In order to add url based security, we create a new xml called WEB-INF/applicationContext-security.xml which is mentioned in the web.xml under context-param.

This file looks like this:

<?xml version="1.0" encoding="UTF-8"?>
<beans:beans xmlns="https://www.springframework.org/schema/security"
	xmlns:beans="https://www.springframework.org/schema/beans" xmlns:xsi="https://www.w3.org/2001/XMLSchema-instance"
	xsi:schemaLocation="https://www.springframework.org/schema/beans https://www.springframework.org/schema/beans/spring-beans-3.0.xsd
                        https://www.springframework.org/schema/security https://www.springframework.org/schema/security/spring-security-3.1.xsd">

<http pattern="/login.jsp" security="none"/>

	<http auto-config="true">
		<intercept-url pattern="/viewAccount.htm"
			access="ROLE_ACCHOLDER,ROLE_MANAGER,ROLE_SUPERVISOR,ROLE_TELLER" />
		<intercept-url pattern="/viewAccountAdmin.htm"
			access="ROLE_MANAGER,ROLE_SUPERVISOR,ROLE_TELLER" />
		<intercept-url pattern="/viewEmployees.htm" access="ROLE_MANAGER" />
		<form-login login-page="/login.jsp" default-target-url="/viewAccount.htm"
			always-use-default-target="false" authentication-failure-url="/login.htm?authfailed=true" />
		<logout invalidate-session="true" logout-url="/logout.jsp"
			logout-success-url="/login.htm?loggedout=true" />
	</http>

	<authentication-manager>
		<authentication-provider>
			<!-- <password-encoder hash="plaintext" /> -->
			<user-service>
				<user name="user1" password="test" authorities="ROLE_MANAGER" />
				<user name="user2" password="test" authorities="ROLE_SUPERVISOR" />
				<user name="user3" password="test" authorities="ROLE_TELLER" />
			</user-service>
		</authentication-provider>
	</authentication-manager>

</beans:beans>

 

In the above example, the login.jsp has no security applied to it, because we want unauthenticated users to be able to get to the login page. The http element is where you list the pages that you want to secure and which roles have access. The auto-config attribute automatically configures  form login, logout and basic authentication features. The intercept-url uses the pattern property to match the pages against the url request. Since the url’s are matched in order, the more specific patterns should be listed first.

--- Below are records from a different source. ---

(** C6.  [validateTemplate] answers [isValid = true] exactly when it has
    found no error; the errors are the brace error when the template holds
    different numbers of [{] and [}], and the empty-template error when the
    template is empty or made of white space; the warnings are one per
    extracted placeholder name that is not among the available fields, and
    which fields are available changes neither the errors nor [isValid]. *)
Theorem validateTemplate_checks template availableFields w :
  let v := (validateTemplate template availableFields w).1 in
  (Validation.isValid v = true <-> Validation.errors v = []) /\
  Validation.errors v =
    (if decide (countChar LBRACE template = countChar RBRACE template)
     then [] else [braceError]) ++
    (if decide (Forall (fun c => isWhiteSpace c = true) template)
     then [emptyError] else []) /\
  (countChar LBRACE template <> countChar RBRACE template ->
   braceError ∈ Validation.errors v) /\
  (Forall (fun c => isWhiteSpace c = true) template ->
   emptyError ∈ Validation.errors v) /\
  Validation.placeholders v = (extractPlaceholders template w).1 /\
  NoDup (Validation.placeholders v) /\
  Validation.warnings v =
    fieldWarning <$> filter (fun placeholder => placeholder ∉ availableFields)
                            (Validation.placeholders v) /\
  (forall otherFields,
     let v' := (validateTemplate template otherFields w).1 in
     Validation.isValid v' = Validation.isValid v /\
     Validation.errors v' = Validation.errors v).
Proof.
  unfold validateTemplate, bind.
  destruct (extractPlaceholders template w) as [found w'] eqn:E.
  pose proof (extractPlaceholders_NoDup template w) as Hnodup.
  rewrite E in Hnodup. cbn [fst] in *. cbn [ret fst Validation.isValid
    Validation.errors Validation.warnings Validation.placeholders].
  assert (match trim template with
          | [] => (if decide (countChar LBRACE template = countChar RBRACE template)
                   then [] else [braceError]) ++ [emptyError]
          | _ :: _ => if decide (countChar LBRACE template = countChar RBRACE template)
                      then [] else [braceError]
          end =
          (if decide (countChar LBRACE template = countChar RBRACE template)
           then [] else [braceError]) ++
          (if decide (Forall (fun c => isWhiteSpace c = true) template)
           then [emptyError] else [])) as ->.
  { destruct (trim template) as [|c t] eqn:Ht.
    - apply trim_nil in Ht. by rewrite (decide_True _ _ Ht).
    - assert (~ Forall (fun c => isWhiteSpace c = true) template) as Hw
        by (intros Hw%trim_nil; congruence).
      by rewrite (decide_False _ _ Hw), app_nil_r. }
  split.
  { rewrite bool_decide_eq_true. split; [by intros ?%nil_length_inv|by intros ->]. }
  split; [done|]. split.
  { intros Hne. rewrite (decide_False _ _ Hne). set_solver. }
  split.
  { intros Hw. rewrite (decide_True _ _ Hw). set_solver. }
  split; [done|]. split; [done|]. split; [apply warnings_filter|done].
Qed.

In our example above, we have listed the usernames and passwords in plain text. In a production application, the authentication provider would refer to another bean that provided the user authentication details via a datasource.

It is a common requirement that a particular role in an application should automatically “include” other roles. For example, in an application which has the concept of an “admin” and a “user” role, you may want an admin to be able to do everything a normal user can. To achieve this, you can either make sure that all admin users are also assigned the “user” role. Alternatively, you can modify every access constraint which requires the “user” role to also include the “admin” role. This can get quite complicated if you have a lot of different roles in your application.

The following entries are used to configure a hierarchical based role system:

<bean id="roleVoter" class="org.springframework.security.access.vote.RoleHierarchyVoter">
<constructor-arg ref="roleHierarchy" /></class>
<bean id="roleHierarchy" class="org.springframework.security.access.hierarchicalroles.RoleHierarchyImpl">
			<property name="hierarchy">
				ROLE_ADMIN > ROLE_STAFF
				ROLE_STAFF > ROLE_USER
				ROLE_USER > ROLE_GUEST
			</property></bean>

Role hierarchies offer a convenient means of simplifying the access-control configuration data for your application and/or reducing the number of authorities which you need to assign to a user. For more complex requirements you may wish to define a logical mapping between the specific access-rights your application requires and the roles that are assigned to users, translating between the two when loading the user information.